(Collected data)
%%
(** C1: A voice call translated to IPSC by one translator and back by another
    arrives as the same call: one header, one burst per voice packet and one
    terminator, with the same source, destination, slot and call type, numbered
    in order within one stream.  The header and the terminator carry the Full LC
    of the call, and burst i carries the voice frames of packet i at position
    i mod 6 of the superframe, the first of six with the voice sync.  When the call
    is over neither translator keeps a stream for it. *)
Theorem voice_call_roundtrip A B c now vs tm tnow :
  forward_wf A -> streams A !! StreamID c = None -> reverseStreams B = ∅ ->
  is_u32 (StreamID c) -> is_u24 (Src c) -> is_u24 (Dst c) ->
  FrameType c = mmdvmFrameTypeDataSync -> DTypeOrVSeq c = DataTypeVoiceLCHeader ->
  Forall (fun v => same_call c (fst v) /\ IsData (decoded (fst v)) = false /\
    (FrameType (fst v) = mmdvmFrameTypeVoice \/ FrameType (fst v) = mmdvmFrameTypeVoiceSync)) vs ->
  same_call c tm -> FrameType tm = mmdvmFrameTypeDataSync -> DTypeOrVSeq tm = DataTypeTerminatorWithLC ->
  let sid := next_id (nextStreamID B) in
  exists A' B' h ps e,
    relay A B ((c, now) :: vs ++ [(tm, tnow)]) = Done (A', B', h :: ps ++ [e]) /\
    same_address c h sid 0 /\ same_lc c h DataTypeVoiceLCHeader (colorCode B) /\
    length ps = length vs /\
    (forall i v p, vs !! i = Some v -> ps !! i = Some p ->
      same_address c p sid (1 + Z.of_nat i) /\ same_voice (fst v) p (Z.of_nat i mod 6)) /\
    same_address c e sid (1 + Z.of_nat (length vs)) /\ same_lc c e DataTypeTerminatorWithLC (colorCode B) /\
    streams A' !! StreamID c = None /\ reverseStreams B' = ∅.
Proof.
  intros W HA HB Hid Hs Hd Hft Hdt Hvs Htm Htf Htd sid.
  destruct (relay_header A B c now W HA HB Hid Hs Hd Hft Hdt)
    as (A1 & B1 & h & datas & l & m & ss & rss & E1 & E2 & I1 & Ha & Hl).
  destruct (relay_voices A1 B1 c _ _ 0 1 l m ss rss vs I1 ltac:(lia) Hid Hs Hd Hvs [(tm, tnow)])
    as (A2 & B2 & ps & l2 & m2 & ss2 & rss2 & E3 & I2 & Hlen & Hps).
  destruct (relay_terminator A2 B2 c _ _ _ _ l2 m2 ss2 rss2 tm tnow I2 Htm Hid Hs Hd Htf Htd)
    as (A3 & B3 & e & d & E4 & E5 & He & Hle & HA3 & HB3).
  exists A3, B3, h, ps, e.
  split; [| exact (conj Ha (conj Hl (conj Hlen (conj Hps (conj He (conj Hle (conj HA3 HB3)))))))].
  cbn [relay]. rewrite E1, E2. cbn [obind]. rewrite E3. cbn [relay]. rewrite E4. cbn [obind] in *. rewrite E5.
  cbn [obind]. rewrite app_nil_r. exact eq_refl.
Qed.
Record Traffic := mkTraffic {
  net_Name : string;
  chains : Chains;
  inboundTSMgr : PManager;
  outboundTSMgr : option PManager;
  translator : IPSCTranslator;
  tx_chan : list Packet;
  tx_room : option nat;
  packetHandler : bool;
  ipscHandler : bool;
  to_packetHandler : list Packet;
  to_ipscHandler : list (list Z)
}.

Definition with_inbound (t : Traffic) m := mkTraffic (net_Name t) (chains t) m (outboundTSMgr t) (translator t)
  (tx_chan t) (tx_room t) (packetHandler t) (ipscHandler t) (to_packetHandler t) (to_ipscHandler t).
Definition with_outbound (t : Traffic) m := mkTraffic (net_Name t) (chains t) (inboundTSMgr t) m (translator t)
  (tx_chan t) (tx_room t) (packetHandler t) (ipscHandler t) (to_packetHandler t) (to_ipscHandler t).
Definition with_tx (t : Traffic) q room := mkTraffic (net_Name t) (chains t) (inboundTSMgr t) (outboundTSMgr t)
  (translator t) q room (packetHandler t) (ipscHandler t) (to_packetHandler t) (to_ipscHandler t).
Definition with_translator (t : Traffic) tr ipsc := mkTraffic (net_Name t) (chains t) (inboundTSMgr t) (outboundTSMgr t)
  tr (tx_chan t) (tx_room t) (packetHandler t) (ipscHandler t) (to_packetHandler t) ipsc.
Definition with_handled (t : Traffic) l := mkTraffic (net_Name t) (chains t) (inboundTSMgr t) (outboundTSMgr t)
  (translator t) (tx_chan t) (tx_room t) (packetHandler t) (ipscHandler t) l (to_ipscHandler t).

(** [NewMMDVMClient]: the arbiter of the inbound direction gives a slot up after
    600 ms; the handlers and the shared arbiter are set later. *)
Definition NewTraffic (name : string) (cfg : RuleConfigs) : Traffic :=
  mkTraffic name (buildRewriteRules cfg) (SetTimeout NewManager (600 * millisecond)) None NewIPSCTranslator
    [] None false false [] [].

Definition SetOutboundTSManager (t : Traffic) (m : PManager) : Traffic := with_outbound t (Some m).
Definition SetIPSCHandler (t : Traffic) : Traffic :=
  mkTraffic (net_Name t) (chains t) (inboundTSMgr t) (outboundTSMgr t) (translator t) (tx_chan t) (tx_room t)
    (packetHandler t) true (to_packetHandler t) (to_ipscHandler t).
Definition SetPacketHandler (t : Traffic) : Traffic :=
  mkTraffic (net_Name t) (chains t) (inboundTSMgr t) (outboundTSMgr t) (translator t) (tx_chan t) (tx_room t)
    true (ipscHandler t) (to_packetHandler t) (to_ipscHandler t).

(** ** Matching *)

Definition MatchesPacket (t : Traffic) (pkt : Packet) (passallOnly : bool) : bool :=
  if passallOnly then snd (Apply (passallRewrites (chains t)) pkt)
  else snd (Apply (rfRewrites (chains t)) pkt).

Definition MatchesRules (t : Traffic) (packetType : Z) (data : list Z) (passallOnly : bool) : bool :=
  if (length data <? 18)%nat then false
  else
    let probe := mkPacket [] 0 (get_be24 (data.[6]) (data.[7]) (data.[8])) (get_be24 (data.[9]) (data.[10]) (data.[11]))
      0 (negb (Z.land (data.[17]) 0x20 =? 0)) ((packetType =? 0x80) || (packetType =? 0x83)) 0 0 0 (replicate 33 0) in
    MatchesPacket t probe passallOnly.

(** ** Towards the master *)

(** [select { case h.tx_chan <- pkt: case <-h.done: }] *)
Definition send_tx (t : Traffic) (pkt : Packet) : option Traffic :=
  match tx_room t with
  | Some O => None
  | Some (Datatypes.S n) => Some (with_tx t (tx_chan t ++ [pkt]) (Some n))
  | None => Some (with_tx t (tx_chan t ++ [pkt]) None)
  end.

Definition drainPendingInbound (t : Traffic) (slot : bool) (streamID : Z) (now : time) : Traffic * bool :=
  let m := inboundTSMgr t in
  let '(m, t, ok) := drain send_tx (drain_fuel m slot) m t slot streamID now in
  (with_inbound t m, ok).

(** The rewrite of a packet on its way to the master, if any rule takes it. *)
Definition rewrite_rf (h : Chains) (pkt : Packet) : option Packet :=
  match Apply (rfRewrites h) pkt with
  | (pkt, true) => Some pkt
  | (pkt, false) =>
      match Apply (passallRewrites h) pkt with
      | (pkt, true) => Some pkt
      | (_, false) => None
      end
  end.

(** [handleInboundPackets]; the result says whether a packet was taken. *)
Fixpoint inbound_loop (t : Traffic) (packets : list Packet) (now : time) (matched : bool) : Traffic * bool :=
  match packets with
  | [] => (t, matched)
  | pkt :: packets =>
      match rewrite_rf (chains t) pkt with
      | None => inbound_loop t packets now matched
      | Some pkt =>
          let '(m, ok) := Submit (inboundTSMgr t) (Slot pkt) (StreamID pkt) "ipsc" pkt now in
          let t := with_inbound t m in
          if negb ok then inbound_loop t packets now matched
          else
            match send_tx t pkt with
            | None => (t, true)
            | Some t =>
                if is_terminator pkt then
                  let '(t, ok) := drainPendingInbound t (Slot pkt) (StreamID pkt) now in
                  if ok then inbound_loop t packets now true else (t, true)
                else inbound_loop t packets now true
            end
      end
  end.

Definition handleInboundPackets (t : Traffic) (packets : list Packet) (now : time) : Traffic * bool :=
  inbound_loop t packets now false.

Definition HandleTranslatedPacket (started : bool) (t : Traffic) (pkt : Packet) (now : time) : Traffic * bool :=
  if negb started then (t, false) else handleInboundPackets t [pkt] now.

Definition HandleIPSCBurst (started : bool) (t : Traffic) (packetType : Z) (data : list Z) (now : time)
    : outcome (Traffic * bool) :=
  if negb started then Done (t, false)
  else
    let! (tr, packets) := TranslateToMMDVM (translator t) packetType data now in
    Done (handleInboundPackets (with_translator t tr (to_ipscHandler t)) packets now).

(** ** Towards the repeaters *)

Definition translateAndForwardToIPSC (now : time) (t : Traffic) (pkt : Packet) : Traffic :=
  if packetHandler t then with_handled t (to_packetHandler t ++ [pkt])
  else if ipscHandler t then
    let '(tr, datas) := TranslateToIPSC (translator t) pkt now in
    with_translator t tr (to_ipscHandler t ++ datas)
  else t.

Definition drainPendingOutbound (t : Traffic) (m : PManager) (slot : bool) (streamID : Z) (now : time) : Traffic :=
  let '(m, t, _) := drain (fun t pkt => Some (translateAndForwardToIPSC now t pkt)) (drain_fuel m slot) m t slot streamID now in
  with_outbound t (Some m).

Definition handleOutboundPacket (t : Traffic) (pkt : Packet) (now : time) : Traffic :=
  match Apply (netRewrites (chains t)) pkt with
  | (_, false) => t
  | (pkt, true) =>
      match outboundTSMgr t with
      | None => translateAndForwardToIPSC now t pkt
      | Some m =>
          let '(m, ok) := Submit m (Slot pkt) (StreamID pkt) (net_Name t) pkt now in
          let t := with_outbound t (Some m) in
          if negb ok then t
          else
            let t := translateAndForwardToIPSC now t pkt in
            if is_terminator pkt then drainPendingOutbound t m (Slot pkt) (StreamID pkt) now else t
      end
  end.

End traffic.

(** ** Termination of the drains *)


Lemma release_lookup (m : PManager) slot sid now ss :
  slots m !! slotIndex slot = Some (Some ss) ->
  getOrCreateSlot (fst (Release m slot sid now)) (slotIndex slot) = fst (release_slot ss sid now).
Proof.
  intros E. unfold Release. rewrite E. destruct (release_slot ss sid now) as [ss' out]. cbn [fst].
  unfold getOrCreateSlot. cbn. rewrite list_lookup_insert_eq; [done |]. by eapply lookup_lt_Some.
Qed.

Lemma release_fewer (m : PManager) slot sid now m' b :
  Release m slot sid now = (m', b) -> b <> [] -> drain_fuel m slot = S (drain_fuel m' slot).
Proof.
  intros E Hb. pose proof (release_lookup m slot sid now) as L. rewrite E in L. cbn [fst] in L.
  revert E. unfold Release. destruct (slots m !! slotIndex slot) as [[ss |] |] eqn:Es; [| by intros [= <- <-] ..].
  specialize (L ss eq_refl). unfold drain_fuel. rewrite L. unfold getOrCreateSlot. rewrite Es.
  unfold release_slot. destruct (active ss); [| by intros [= _ <-]]. destruct (negb _); [by intros [= _ <-] |].
  destruct (pending ss) as [| p l]; [by intros [= _ <-] | done].
Qed.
%%
Instructions to follow:
Out of the entries, report each line that contains the word "Lemma".

Output:
Lemma release_lookup (m : PManager) slot sid now ss :
Lemma release_fewer (m : PManager) slot sid now m' b :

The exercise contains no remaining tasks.